Court Opinion

ID: 5862674
Source: CourtListenerOpinion
Date Created: 2022-01-13 01:23:36.025547+00
Date Added: 2024-06-11T08:44:29.060262
License: Public Domain

In a matrimonial action in which the parties were divorced by judgment entered February 24, 1999, the defendant appeals from an order of the Supreme Court, Queens County (Sampson, J.), dated November 25, 2011, which denied her motion, inter alia, for an upward modification of the plaintiffs child support obligation and to modify a certain provision of a so-ordered stipulation dated August 25, 2006, without prejudice to renewal in the Family Court, Westchester County, and granted the father’s cross motion, in effect, for a change of venue from the Supreme Court, Queens County, to the Family Court, Westchester County, to the extent of directing that issues of custody and child support shall be determined by the Family Court, Westchester County.
Ordered that the order is affirmed, with costs.
The parties were divorced by a judgment of divorce entered February 24, 1999, in the Supreme Court, Queens County. Since then, the parties have litigated issues relating to child support in the Family Court, Westchester County. In 2006, the parties modified their separation agreement, which was incorporated but not merged into the judgment of divorce, by entering into a so-ordered stipulation, which was entered in the Family Court, Westchester County. In 2009, the defendant former wife filed a petition, which she later amended, in the Family Court, Westchester County, inter alia, for an upward modification of the plaintiff former husband’s child support obligation. The defendant also filed a violation petition seeking enforcement of the father’s child support obligation. A hearing on those petitions was held before a Support Magistrate of the Family Court, Westchester County.

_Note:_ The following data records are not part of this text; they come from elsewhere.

Lemma no_outcomes_no_values N (queue : list (@message Z Z)) :
  Forall (fine_message N) queue → outcomes queue = 0 →
  queue ≫= message_value = [].
Proof.
  induction 1 as [|m queue Hm _ IH]; [done|]. rewrite bind_cons.
  destruct m as [o|c]; simpl in *; [done|].
  subst c. intros Ho. by rewrite IH.
Qed.

(** Once the result processor is past its last check, every value is in the
    success dictionary. *)
Lemma complete N target s :
  accounted s → invariant N target s → winding_down s →
  _successes s = all_successes N.
Proof.
  intros Hacc Hi Hw.
  destruct (idle _ _ _ Hacc Hi (or_intror Hw)) as (Htp & Hq & Hp & _).
  pose proof (inv_successes _ _ _ Hi) as Hsub.
  apply (anti_symm (⊆)); [done|].
  apply map_subseteq_spec. intros k x Hk.
  destruct (all_successes_lookup_inv _ _ _ Hk) as [-> Hin].
  assert (Hprod : AllAtOnceFactory._produced (_value_factory s) = true).
  { destruct (AllAtOnceFactory._produced _) eqn:Hf; [done|].
    destruct (inv_fresh _ _ _ Hi Hf) as [?|[? ?]]; congruence. }
  destruct (inv_located _ _ _ Hi Hprod k Hin) as [Hfl|Hd].
  - unfold in_flight in Hfl. rewrite Hp, Htp in Hfl. simpl in Hfl.
    rewrite (no_outcomes_no_values N _ (inv_queue _ _ _ Hi) Hq) in Hfl.
    by apply elem_of_nil in Hfl.
  - apply elem_of_dom in Hd as [y Hy].
    pose proof (lookup_weaken _ _ _ _ Hy Hsub) as Hy'.
    rewrite Hk in Hy'. by simplify_eq.
Qed.
(** * run_summarization.py: fine-tuning and evaluation driver for BertAbs

    A shallow embedding of [examples/summarization/run_summarization.py]:
    the batch assembler [collate], the two-rate optimizer
    [BertSumOptimizer], [decode_summary], the training loop of [train], the
    evaluation loop of [evaluate] and the device selection of [main].

    Python integers are [Z], Python dictionaries with string keys are
    [gmap string _] (or an association list where the iteration order is
    observable), exceptions are the [Raise] case of [result].  Floating
    point arithmetic is kept abstract behind the interface [PyFloat]: every
    statement about a learning rate or a loss holds for any implementation
    of the float operations.  What is not abstract is the conversion of an
    int to a float in mixed arithmetic, which raises [OverflowError] outside
    the range of doubles. *)

From Stdlib Require Import ZArith QArith Lia Ascii String.
From stdpp Require Import base numbers option list strings gmap pretty.

Local Open Scope Z_scope.

(** ** Exceptions and fallible computations *)

(** The Python exceptions that the modelled code can raise, and the
    [EmptyBatchError] of the specification. *)
Inductive exn : Type :=
  | AttributeError
  | KeyError
  | TypeError
  | ValueError
  | ZeroDivisionError
  | OverflowError
  | IndexError
  | EmptyBatchError.

Inductive result (A : Type) : Type :=
  | OK (a : A)
  | Raise (e : exn).
Arguments OK {A} a.
Arguments Raise {A} e.

Global Instance result_ret : MRet result := fun A a => OK a.
Global Instance result_bind : MBind result := fun A B f m =>
  match m with
  | OK a => f a
  | Raise e => Raise e
  end.

(** [d[k]] on a dictionary: [KeyError] when the key is missing. *)
Definition dict_get {V} (d : gmap string V) (k : string) : result V :=
  match d !! k with
  | Some v => OK v
  | None => Raise KeyError
  end.

(** Python's [//] and [%] on integers: floor division, the remainder takes
    the sign of the divisor, and a zero divisor raises. *)
Definition py_floordiv (a b : Z) : result Z :=
  if b =? 0 then Raise ZeroDivisionError else OK (a / b).

Definition py_mod (a b : Z) : result Z :=
  if b =? 0 then Raise ZeroDivisionError else OK (a mod b).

In January 2011, approximately one month after the Support Magistrate declined to allow the defendant, during the hearing, to file a second amended petition for an upward modification, the defendant moved in the Supreme Court, Queens County, inter alia, for an upward modification of the plaintiffs child *1022support obligation and to modify a certain provision of the so-ordered stipulation. The plaintiff cross-moved, in effect, to change venue from the Supreme Court, Queens County, to the Family Court, Westchester County. The Supreme Court denied the defendant’s motion without prejudice to renewal in the Family Court, Westchester County, and granted the plaintiffs cross motion to the extent of directing that issues of custody and child support shall be determined by the Family Court, Westchester County. The defendant appeals, and we affirm.

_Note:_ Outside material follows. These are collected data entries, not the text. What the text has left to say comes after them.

(** * Mosaic-RAK gateway: the LoRa session manager

    A shallow embedding of [src/lora_manager.cpp] (with the packet layouts of
    [src/protocol.h] and the limits of [include/config.h]) and the properties
    of its registry, discovery, pairing and persistence code; then the text
    framing of the modem link, the firmware of the node at the other end
    ([node_firmware.ino]) and the node commands [main.cpp] takes from MQTT,
    with the properties of the two ends working together.

    Conventions.  A [uint8_t] / [uint32_t] value is a [Z]; where the C++ code
    wraps, the wrap-around is written out ([u8], [u32]).  A [uint8_t[6]] MAC
    is a [list Z] read through [memcpy] / [memcmp].  [millis()] is an input of
    every operation that reads the clock.  Everything the manager does to the
    outside (callbacks, [saveNodes], radio transmissions) is appended to the
    [_events] trace carried in the manager state. *)

From Stdlib Require Import ZArith List Bool Lia String Ascii DecimalString.
From stdpp Require Import base list.
Import ListNotations.
Local Open Scope Z_scope.

(** ** protocol.h *)

Module Protocol.

Definition PKG_HELLO     : Z := 0x01.
Definition PKG_WELCOME   : Z := 0x02.
Definition PKG_ACK       : Z := 0x03.
Definition PKG_DATA      : Z := 0x04.
Definition PKG_CMD       : Z := 0x05.
Definition PKG_CONFIG    : Z := 0x06.
Definition PKG_HEARTBEAT : Z := 0x07.

Definition DEV_TYPE_UNKNOWN   : Z := 0x00.
Definition DEV_TYPE_RELAY_2CH : Z := 0x01.
Definition DEV_TYPE_RELAY_4CH : Z := 0x02.
Definition DEV_TYPE_SENSOR    : Z := 0x03.
Definition DEV_TYPE_GATEWAY   : Z := 0xFF.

Under the circumstances of this case, the Supreme Court providently exercised its discretion in granting the plaintiffs cross motion to the extent it did, and in denying the defendant’s motion without prejudice to renewal in the Family Court, Westchester County (see CPLR 510 [3]; McCarthy v McCarthy, 49 AD3d 696, 697 [2008]). The parties have litigated issues relating to child support in the Family Court, Westchester County, since 2006. The so-ordered stipulation, which the defendant seeks to modify, was entered in the Family Court, Westchester County. Further, the petitions filed by the defendant in the Family Court, Westchester County, are apparently still pending, as the defendant filed objections to the Support Magistrate’s order denying the petitions. The Family Court, Westchester County, is familiar with the issues in the matter, while the Supreme Court, Queens County, has not been involved with the parties since the judgment of divorce was entered in February 1999. In addition, the defendant and the parties’ children reside in Westchester County, and it appears that most of the material witnesses are in Westchester County (see CPLR 510 [3]; McCarthy v McCarthy, 49 AD3d at 697).
The defendant’s remaining contentions do not warrant reversal. Rivera, J.P., Hall, Lott and Cohen, JJ., concur.